My son starts high school on September 1. We have a bit of a late start this year, because budget cuts have reduced the school year to 175 days.
I counted only 84 days of instruction in the first semester, and 4 of those are “minimum days”, which means that each class gets 80*1.5+4*1=124 hours of instruction per course. The second semester looks like 87 instructional days, with 5 minimum days, for 128 hours of instruction, but some days may be lost to state testing (also AP testing in the higher grades). For those with fast mental arithmetic, the missing 4 days are the final exam days at the end of each semester.

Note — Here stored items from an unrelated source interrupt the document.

(** * FreeRTOS_Logger: a shallow embedding of the deferred logging core

    The development follows the C sources module by module:
    - [log_format.c]  : format-string analysis and argument capture,
    - [log_pool.c]    : the bump allocator over a static byte arena,
    - [log_queue.c]   : the bounded queue, the worker task and the fan-out
                        to back ends,
    - [log_backend.c] : the singly linked registry of back ends,
    - [log_core.c]    : initialisation and the submission entry point,
    - [log_core.h], [log.h] : the format strings the logging macros build.

    Conventions.
    - A [size_t] is a [Z] reduced modulo [2 ^ (8 * sizeof(size_t))] after every
      addition and subtraction.
    - A pointer into a NUL-terminated string is the [string] of the characters
      from the pointer up to the terminator; reading the terminator gives
      [NUL], stepping over it is out of bounds.
    - A pointer to a byte buffer is the list of the bytes of the enclosing
      object from the pointer on; a store that leaves the object is undefined.
    - Behaviour that C leaves undefined is the outcome [Undefined]. *)

From Stdlib Require Import ZArith List String Ascii Bool Lia.
From Stdlib Require Import FunInd Recdef.
Import ListNotations.

Open Scope Z_scope.

(** ** Outcomes *)

Inductive outcome (A : Type) : Type :=
| Done (a : A)
| Undefined
| OutOfFuel.

Arguments Done {A} a.
Arguments Undefined {A}.
Arguments OutOfFuel {A}.

Definition bind {A B : Type} (m : outcome A) (k : A -> outcome B) : outcome B :=
  match m with
  | Done a => k a
  | Undefined => Undefined
  | OutOfFuel => OutOfFuel
  end.

Notation "x <- m ;; k" := (bind m (fun x => k))
  (at level 61, m at next level, right associativity).
Notation "' pat <- m ;; k" := (bind m (fun x => match x with pat => k end))
  (at level 61, pat pattern, m at next level, right associativity).

(** ** The C data model of the target *)

(** The argument types that [log_format.c] names in [sizeof] and [va_arg]. *)
Inductive ctype : Type :=
| CInt | CLong | CLongLong | CSizeT | CPtrdiffT | CIntmaxT
| CDouble | CCharPtr | CVoidPtr | CIntPtr.

Definition ctype_eqb (a b : ctype) : bool :=
  match a, b with
  | CInt, CInt | CLong, CLong | CLongLong, CLongLong | CSizeT, CSizeT
  | CPtrdiffT, CPtrdiffT | CIntmaxT, CIntmaxT | CDouble, CDouble
  | CCharPtr, CCharPtr | CVoidPtr, CVoidPtr | CIntPtr, CIntPtr => true
  | _, _ => false
  end.

(** Sizes and the layout of [log_msg_t] are fixed by the compiler, not by the
    sources; they are the fields of an [abi]. *)
Record abi : Type := {
  sizeof_int : Z;
  sizeof_long : Z;
  sizeof_long_long : Z;
  sizeof_size_t : Z;
  sizeof_ptrdiff_t : Z;
  sizeof_intmax_t : Z;
  sizeof_double : Z;
  sizeof_pointer : Z;
  (* typedef struct log_msg_t { module_name; function_name; log_level;
     fmt_str; args_buffer_size; args_buffer[]; } *)
  sizeof_log_msg_t : Z;
  offsetof_module_name : Z;
  offsetof_function_name : Z;
  offsetof_log_level : Z;
  offsetof_fmt_str : Z;
  offsetof_args_buffer_size : Z;
  offsetof_args_buffer : Z
}.
(** [write(2)]: the whole buffer is appended to the pipe or the stream;
    writing to a pipe nobody can read fails with [EPIPE]. *)
Definition kwrite (h : nat) (data : list Byte.byte) : M (result nat) := fun s =>
  match os_handles s !! h with
  | Some (mkEntry (PipeWrite p) _) =>
      if held s (PipeRead p) then
        let buf := default [] (os_pipes s !! p) in
        (Ok (length data), set_pipes (<[p := buf ++ data]> (os_pipes s)) s)
      else (Err (mkError EPIPE), s)
  | Some (mkEntry (Stream n) _) =>
      let out := default [] (os_streams s !! n) in
      (Ok (length data), set_streams (<[n := out ++ data]> (os_streams s)) s)
  | _ => (Err (mkError EBADF), s)
  end.

(** Outcome of a read: it blocks, or it completes. *)
Inductive ReadOutcome :=
  | Blocked
  | Done (r : result (list Byte.byte)).

(** [read(2)] on a pipe: up to [n] buffered bytes; on an empty buffer it
    blocks while a write handle is open anywhere and reports end-of-stream
    (no bytes) otherwise. Reading external streams is not modelled. *)
Definition kread (h n : nat) : M ReadOutcome := fun s =>
  match os_handles s !! h with
  | Some (mkEntry (PipeRead p) _) =>
      let buf := default [] (os_pipes s !! p) in
      match buf with
      | [] => if held s (PipeWrite p) then (Blocked, s) else (Done (Ok []), s)
      | _ :: _ => (Done (Ok (take n buf)), set_pipes (<[p := drop n buf]> (os_pipes s)) s)
      end
  | _ => (Done (Err (mkError EBADF)), s)
  end.

(** [Read::read_to_end] with chunks of [n] bytes, within [fuel] reads
    ([None] when the fuel runs out). *)
Fixpoint read_to_end (h n fuel : nat) : M (option ReadOutcome) :=
  match fuel with
  | 0 => ret None
  | S f =>
      let* o := kread h n in
      match o with
      | Done (Ok []) => ret (Some (Done (Ok [])))
      | Done (Ok l) =>
          let* rest := read_to_end h n f in
          ret (match rest with
               | Some (Done (Ok l')) => Some (Done (Ok (l ++ l')))
               | other => other
               end)
      | other => ret (Some other)
      end
  end.

(* ------------------------------------------------------------------ *)
(** ** The platform modules ([sys]) *)

(** The interface both [unix.rs] and [windows.rs] provide to [lib.rs]. *)
Record SysModule := mkSys {
  sys_pipe : M (result Pair);
  sys_parent_stdin : M (result Stdio);
  sys_parent_stdout : M (result Stdio);
  sys_parent_stderr : M (result Stdio);
  sys_stdio_from_file : File -> Stdio
}.

Definition stdio_result (r : result nat) : result Stdio :=
  match r with Ok h => Ok (mkStdio h) | Err e => Err e end.

(** Modelled from the spec: [unix.rs] (missing from the sources), the
    atomic strategy. The pipe is created non-inheritable in one call and the
    standard streams are duplicated non-inheritable in one call. *)
Module Unix.

Definition pipe : M (result Pair) :=
  let* r := kpipe false in
  match r with
  | Ok (rd, wr) => ret (Ok (mkPair (mkFile rd) (mkFile wr)))
  | Err e => ret (Err e)
  end.

Definition parent_std (k : nat) : M (result Stdio) :=
  let* r := kdup k false in ret (stdio_result r).

Definition parent_stdin := parent_std 0.
Definition parent_stdout := parent_std 1.
Definition parent_stderr := parent_std 2.

(** Ownership transfer: [Stdio::from_raw_fd(file.into_raw_fd())]. *)
Definition stdio_from_file (file : File) : Stdio := mkStdio (file_fd file).

Definition sys : SysModule :=
  mkSys pipe parent_stdin parent_stdout parent_stderr stdio_from_file.

End Unix.

(** Modelled from the spec: [windows.rs] (missing from the sources), the
    duplicate-then-close strategy. The pipe is created inheritable, each
    endpoint is duplicated into a non-inheritable handle and the originals
    are closed. On a failure every handle created so far is closed, ignoring
    errors of these cleanup closes, and the original error is returned. A
    failed close of an original is an OS failure of the call and is
    reported the same way. *)
Module Windows.

Definition pipe : M (result Pair) :=
  let* c := kpipe true in
  match c with
  | Err e => ret (Err e)
  | Ok (r0, w0) =>
      let* d1 := kdup r0 false in
      match d1 with
      | Err e =>
          let* _ := kclose r0 in let* _ := kclose w0 in ret (Err e)
      | Ok r1 =>
          let* d2 := kdup w0 false in
          match d2 with
          | Err e =>
              let* _ := kclose r1 in let* _ := kclose r0 in
              let* _ := kclose w0 in ret (Err e)
          | Ok w1 =>
              let* c1 := kclose r0 in
              let* c2 := kclose w0 in
              match c1, c2 with
              | None, None => ret (Ok (mkPair (mkFile r1) (mkFile w1)))
              | Some e, _ | None, Some e =>
                  let* _ := kclose r1 in let* _ := kclose w1 in
                  ret (Err (mkError e))
              end
          end
      end
  end.

Definition parent_std (k : nat) : M (result Stdio) :=
  let* g := kget_std k in
  match g with
  | Err e => ret (Err e)
  | Ok h => let* d := kdup h false in ret (stdio_result d)
  end.

Definition parent_stdin := parent_std 0.
Definition parent_stdout := parent_std 1.
Definition parent_stderr := parent_std 2.

(** Ownership transfer: [Stdio::from_raw_handle(file.into_raw_handle())]. *)
Definition stdio_from_file (file : File) : Stdio := mkStdio (file_fd file).

Definition sys : SysModule :=
  mkSys pipe parent_stdin parent_stdout parent_stderr stdio_from_file.

End Windows.

(* ------------------------------------------------------------------ *)
(** ** [lib.rs] *)

(** The build target, as far as [cfg(windows)] sees it. *)
Record Target := mkTarget { target_windows : bool }.

Definition cfg_windows (t : Target) : bool := target_windows t.
Definition cfg_not_windows (t : Target) : bool := negb (cfg_windows t).

(** The platform modules compiled for target [t]:
    [#[cfg(not(windows))] #[path = "unix.rs"] mod sys;] and
    [#[cfg(windows)] #[path = "windows.rs"] mod sys;]. *)
Definition compiled_sys (t : Target) : list SysModule :=
  (if cfg_not_windows t then [Unix.sys] else []) ++
  (if cfg_windows t then [Windows.sys] else []).

Definition sys (t : Target) : SysModule :=
  if cfg_windows t then Windows.sys else Unix.sys.

Definition pipe (t : Target) : M (result Pair) := sys_pipe (sys t).
Definition parent_stdin (t : Target) : M (result Stdio) := sys_parent_stdin (sys t).
Definition parent_stdout (t : Target) : M (result Stdio) := sys_parent_stdout (sys t).
Definition parent_stderr (t : Target) : M (result Stdio) := sys_parent_stderr (sys t).
Definition stdio_from_file (t : Target) (file : File) : Stdio :=
  sys_stdio_from_file (sys t) file.

(* ------------------------------------------------------------------ *)
(** ** Dropping owned handles, spawning children *)

(** [impl Drop for File] / [Stdio]: close the handle, ignoring errors. *)
Definition drop_file (f : File) : M unit := let* _ := kclose (file_fd f) in ret tt.
Definition drop_stdio (st : Stdio) : M unit := let* _ := kclose (stdio_fd st) in ret tt.

Fixpoint close_all (hs : list nat) : M unit :=
  match hs with
  | [] => ret tt
  | h :: rest => let* _ := kclose h in close_all rest
  end.

(** The objects the redirections of a spawn refer to. *)
Fixpoint resolve (t : gmap nat Entry) (rds : list (nat * Stdio)) : option (list (nat * Obj)) :=
  match rds with
  | [] => Some []
  | (k, st) :: rest =>
      match t !! stdio_fd st, resolve t rest with
      | Some e, Some l => Some ((k, e_obj e) :: l)
      | _, _ => None
      end
  end.

(** The handle table of a child: fork copies the table, each redirection
    [dup2]s its object onto its slot (clearing the close-on-exec flag) and
    exec keeps only the inheritable handles. *)
Definition child_table (t : gmap nat Entry) (objs : list (nat * Obj)) : gmap nat Entry :=
  filter (fun he : nat * Entry => e_inherit he.2 = true)
    (foldl (fun acc (ko : nat * Obj) => <[ko.1 := mkEntry ko.2 true]> acc) t objs).

(** [Command::spawn] with the given stdio redirections ([slot, Stdio]);
    the [Command] then drops its [Stdio] values. The result is the index of
    the child. *)
Definition spawn (rds : list (nat * Stdio)) : M (result nat) := fun s =>
  let (res, s1) :=
    match resolve (os_handles s) rds with
    | None => (Err (mkError EBADF), s)
    | Some objs =>
        (Ok (length (os_children s)),
         set_children (os_children s ++ [child_table (os_handles s) objs]) s)
    end in
  let (_, s2) := close_all (map (fun ks : nat * Stdio => stdio_fd ks.2) rds) s1 in
  (res, s2).

(** Operations a client performs on handles after acquiring them. *)
Inductive Op :=
  | OpWrite (h : nat) (data : list Byte.byte)
  | OpRead (h n : nat)
  | OpClose (h : nat)
  | OpDup (h : nat)                     (* File::try_clone *)
  | OpSpawn (rds : list (nat * Stdio))
  | OpExit (i : nat).                   (* child [i] exits *)

Definition step (o : Op) : M unit :=
  match o with
  | OpWrite h d => let* _ := kwrite h d in ret tt
  | OpRead h n => let* _ := kread h n in ret tt
  | OpClose h => let* _ := kclose h in ret tt
  | OpDup h => let* _ := kdup h false in ret tt
  | OpSpawn rds => let* _ := spawn rds in ret tt
  | OpExit i => fun s => (tt, set_children (<[i := ∅]> (os_children s)) s)
  end.

Fixpoint run (ops : list Op) : M unit :=
  match ops with
  | [] => ret tt
  | o :: rest => let* _ := step o in run rest
  end.

(* ------------------------------------------------------------------ *)
(** ** Well-formed states and syscall traces *)

(** Every handle refers to a pipe already created. *)
Definition entry_below (n : nat) (e : Entry) : bool :=
  match e_obj e with
  | PipeRead p | PipeWrite p => p <? n
  | Stream _ => true
  end.

Definition table_wf (n : nat) (t : gmap nat Entry) : bool :=
  forallb (fun he : nat * Entry => entry_below n he.2) (map_to_list t).

Definition wf (s : OS) : bool :=
  table_wf (os_next_pipe s) (os_handles s) &&
  forallb (table_wf (os_next_pipe s)) (os_children s).

(** The error of the first syscall of a trace that failed. *)
Fixpoint first_failure (tr : list (Syscall * option Z)) : option Z :=
  match tr with
  | [] => None
  | (_, Some e) :: _ => Some e
  | (_, None) :: rest => first_failure rest
  end.

Definition is_close (c : Syscall) : bool :=
  match c with SysClose _ => true | _ => false end.

(** After the first failed syscall only handles are closed: nothing is
    retried and nothing else is acquired. *)
Fixpoint only_closes_after_failure (tr : list (Syscall * option Z)) : bool :=
  match tr with
  | [] => true
  | (_, Some _) :: rest => forallb (fun ce : Syscall * option Z => is_close ce.1) rest
  | (_, None) :: rest => only_closes_after_failure rest
  end.

(** A process whose three standard streams are open and inheritable. *)
Definition std_table : gmap nat Entry :=
  {[0 := mkEntry (Stream 0) true; 1 := mkEntry (Stream 1) true;
    2 := mkEntry (Stream 2) true]}.

Definition os0 (faults : list (option Z)) : OS := mkOS std_table [] ∅ ∅ 0 faults [].

(** The parts of the state a handle-management syscall leaves alone. *)
Definition frame (s s' : OS) : Prop :=
  os_children s' = os_children s /\ os_streams s' = os_streams s.

(* ------------------------------------------------------------------ *)
(** ** Postconditions of the platform strategies *)

Ltac solve_map :=
  apply map_eq; intro;
  rewrite ?lookup_delete, ?lookup_insert;
  repeat case_decide; subst; (congruence || auto).

(** The trace a call appends, with the error it returns being the first
    failure and nothing but closes after it. *)
Definition reports (s : OS) (err : option Z) (s' : OS) : Prop :=
  exists tr, os_trace s' = os_trace s ++ tr /\ err = first_failure tr /\
             only_closes_after_failure tr = true.

(** The postcondition both pipe strategies meet. *)
Definition pipe_post (s : OS) (r : result Pair) (s' : OS) : Prop :=
  frame s s' /\ reports s (err_of r) s' /\
  match r with
  | Ok pr =>
      let p := os_next_pipe s in
      let rd := file_fd (read pr) in
      let wr := file_fd (write pr) in
      os_handles s !! rd = None /\ os_handles s !! wr = None /\ rd <> wr /\
      os_handles s' = <[wr := mkEntry (PipeWrite p) false]>
                        (<[rd := mkEntry (PipeRead p) false]> (os_handles s)) /\
      os_pipes s' = <[p := []]> (os_pipes s) /\ os_next_pipe s' = S p
  | Err _ => os_handles s' = os_handles s
  end.

(** The postcondition both strategies meet for the standard stream [k]. *)
Definition std_post (k : nat) (s : OS) (r : result Stdio) (s' : OS) : Prop :=
  frame s s' /\ os_pipes s' = os_pipes s /\ os_next_pipe s' = os_next_pipe s /\
  reports s (err_of r) s' /\
  match r with
  | Ok st => exists e, os_handles s !! k = Some e /\ os_handles s !! stdio_fd st = None /\
      os_handles s' = <[stdio_fd st := mkEntry (e_obj e) false]> (os_handles s)
  | Err _ => os_handles s' = os_handles s
  end.

(* ------------------------------------------------------------------ *)
(** ** Inheritance *)

(** The object a redirection list finally puts on slot [j] (the last
    redirection of [j] wins). *)
Fixpoint assigned (objs : list (nat * Obj)) (j : nat) : option Obj :=
  match objs with
  | [] => None
  | (k, o) :: rest =>
      match assigned rest j with
      | Some o' => Some o'
      | None => if Nat.eq_dec k j then Some o else None
      end
  end.

(** No inheritable handle of [t] refers to [o]. *)
Definition noinh (t : gmap nat Entry) (o : Obj) : Prop :=
  forall h e, t !! h = Some e -> e_obj e = o -> e_inherit e = false.

(** Only non-inheritable entries appear in the parent's table. *)
Definition only_noninh_added (t t' : gmap nat Entry) : Prop :=
  forall h e, t' !! h = Some e -> t !! h = Some e \/ e_inherit e = false.
Definition schema : ConfigSchema :=
  {| Config := list (string * FieldValue);
     FieldDescriptor := string * CppType;
     EnumValueDescriptor := string;
     new_Config := [];
     preedit_method := fun c =>
       match assoc "preedit_method" c with
       | Some (EnumValue "ROMAN") => Some config.ROMAN
       | Some (EnumValue "KANA") => Some config.KANA
       | _ => None
       end;
     FindFieldByName := fun name =>
       match assoc name fields with
       | Some ty => Some (name, ty)
       | None => None
       end;
     FindEnumValueByName := fun name =>
       if existsb (String.eqb name) enum_values then Some name else None;
     cpp_type := snd;
     SetEnum := fun c f v => (fst f, EnumValue v) :: c;
     SetUInt32 := fun c f v => (fst f, UInt32Value v) :: c;
     SetBool := fun c f v => (fst f, BoolValue v) :: c |}.

(** A session that answers [SendKey] and [SendCommand] from a script, one
    reply per call, and fails once the script is used up. *)
Definition Script : Type := list (bool * Output).

Definition next_reply (s : Script) : (bool * Output) * Script :=
  match s with
  | [] => ((false, no_output), [])
  | r :: rest => (r, rest)
  end.

Definition session : @client.Session schema Script :=
  {| client.EnsureConnection := fun s => (true, s);
     client.SendKey := fun s _ => next_reply s;
     client.SendCommand := fun s _ => next_reply s;
     client.GetConfig := fun s =>
       (Some ([("preedit_method", EnumValue "KANA")] : @Config schema), s);
     client.SetConfig := fun s _ => (true, s);
     client.SyncData := fun s => s;
     client.LaunchTool := fun s _ _ => (true, s) |}.

Definition IBUS_Henkan : Z := 0xff23.

Definition collaborators : Collaborators :=
  {| Translate := fun keyval _ _ _ _ =>
       if (0x20 <=? keyval) && (keyval <=? 0x7e)
       then Some {| key_code := Some keyval; special_key := None |}
       else if keyval =? IBUS_Henkan
       then Some {| key_code := None; special_key := Some HENKAN |}
       else None;
     IsTurnOnInDirectMode := fun key =>
       match special_key key with
       | Some HENKAN => true
       | _ => false
       end;
     kMozcEngineProperties :=
       [ {| MozcEngineProperty.composition_mode := DIRECT;
            MozcEngineProperty.key := "CompositionMode.Direct";
            MozcEngineProperty.label := "Direct input";
            MozcEngineProperty.icon := "direct.png" |};
         {| MozcEngineProperty.composition_mode := HIRAGANA;
            MozcEngineProperty.key := "CompositionMode.Hiragana";
            MozcEngineProperty.label := "Hiragana";
            MozcEngineProperty.icon := "hiragana.png" |};
         {| MozcEngineProperty.composition_mode := FULL_KATAKANA;
            MozcEngineProperty.key := "CompositionMode.Katakana";
            MozcEngineProperty.label := "Katakana";
            MozcEngineProperty.icon := "katakana_full.png" |} ];
     kMozcEngineInitialCompositionMode := DIRECT;
     kMozcEngineToolProperties :=
       [ {| MozcEngineToolProperty.mode := "config_dialog";
            MozcEngineToolProperty.label := "Properties";
            MozcEngineToolProperty.icon := "properties.png" |} ];
     GetIconPath := fun icon => ("/usr/share/ibus-mozc/" ++ icon)%string;
     IsMozcToolAvailable := true |}.
(** * example_restapi_tests: the dummy REST API and its test harness

    A shallow embedding of [api/main.py], [tests/conftest.py],
    [tests/test_functional.py] and [tests/test_performance.py].

    Conventions of the embedding:
    - a Python [int] is a [Z]; a Python [float] that holds a clock reading or
      a latency is the rational it denotes, a [Q] ([time.monotonic()] never
      yields an infinity or a NaN);
    - a call that may raise returns an [Outcome];
    - [time.monotonic()] and the HTTP transport are read from a [World]:
      the n-th call of each gets the n-th answer of the world;
    - a [dict] is an association list in insertion order, as CPython keeps it;
    - a generator is the list of the values it yields. *)

From Stdlib Require Import ZArith QArith Qround Qminmax Qabs.
From Stdlib Require Import List String Ascii Bool Arith Lia.
From Stdlib Require Import DecimalString Permutation Sorted Lqa.
Import ListNotations.

Set Implicit Arguments.
Close Scope Q_scope.
Open Scope string_scope.
Open Scope list_scope.
Open Scope nat_scope.

(** ** Python builtins and library functions the code calls *)

Module Py.

(** The exceptions that can reach the modelled code. *)
Inductive Exception : Type :=
| IndexError
| ValueError
| ZeroDivisionError
| StatisticsError
| AssertionError
| AttributeError
| RequestsTimeout
| RequestsConnectionError.

Inductive Outcome (A : Type) : Type :=
| Returned (a : A)
| Raised (e : Exception).
Arguments Raised {A} e.

Definition bind {A B} (m : Outcome A) (k : A -> Outcome B) : Outcome B :=
  match m with
  | Returned a => k a
  | Raised e => Raised e
  end.
Definition update (p : t) : t :=
  let x1 := x p - PIPE_SPEED in
  mk x1 (height p) (passed p)
     (Rect.set_x (top_rect p) x1) (Rect.set_x (bottom_rect p) x1).

Definition off_screen (p : t) : bool := x p + PIPE_WIDTH <? 0.

Definition set_passed (p : t) (v : bool) : t :=
  mk (x p) (height p) v (top_rect p) (bottom_rect p).

End Pipe.

(** ** Events of one frame *)

Inductive Key : Set := K_SPACE | K_OTHER.

Inductive Event : Set :=
| QUIT
| KEYDOWN (key : Key)
| OTHER_EVENT.

Definition is_space (k : Key) : bool :=
  match k with K_SPACE => true | K_OTHER => false end.

(** What one pass of the [while] loop reads from outside: the queued events
    and the entropy of the one possible [randint] draw. *)
Record Frame : Set := mkFrame { events : list Event; entropy : Z }.

(** ** The local variables of [game_loop] *)

Record State : Set := mkState {
  bird : Bird.t;
  pipes : list Pipe.t;
  score : Z;
  game_over : bool;
  running : bool;
  start_screen : bool;
  pipe_spawn_timer : Z
}.

Definition pipe_spawn_interval : Z := 90.

Inductive Phase : Set := StartScreen | Playing | GameOver.

(** The three phases are encoded by the two flags [start_screen] and
    [game_over]; the start-screen test comes first everywhere in the loop. *)
Definition phase (st : State) : Phase :=
  if start_screen st then StartScreen
  else if game_over st then GameOver
  else Playing.

(** [reset_game()] returns [(bird, pipes, score, game_over)]. *)
Definition reset_game : Bird.t * list Pipe.t * Z * bool :=
  (Bird.init, [], 0, false).

(** State on entry to the [while] loop. *)
Definition initial_state : State :=
  let '(b, ps, sc, go) := reset_game in
  mkState b ps sc go true true 0.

My son’s high school uses an “Excel Block Schedule” in which students take only 3 (or 4) courses each semester, but get 1.5 hours a day of each course. This approach is good for science labs, theater, and art, where long blocks of contiguous time are needed for some of the activities. It also cuts down on some of the time management and executive skills problems of managing due dates for 6 or 7 classes. The high school claims that the only problem they have seen is in some math classes, and they provide a slower track in algebra for students who need it. I’m not worried about math for my son, but I think that there could be problems with retention of his Spanish, with 9-month intervals between courses.
I think the block schedule will work well for my son, who prefers being immersed in a few projects, rather than flitting from subject to subject, though I’ve heard from parents of ADD kids that it is very difficult for their kids to deal with the long class periods. There is a reasonable discussion of the advantages and disadvantages of block scheduling by Lisa Doherty.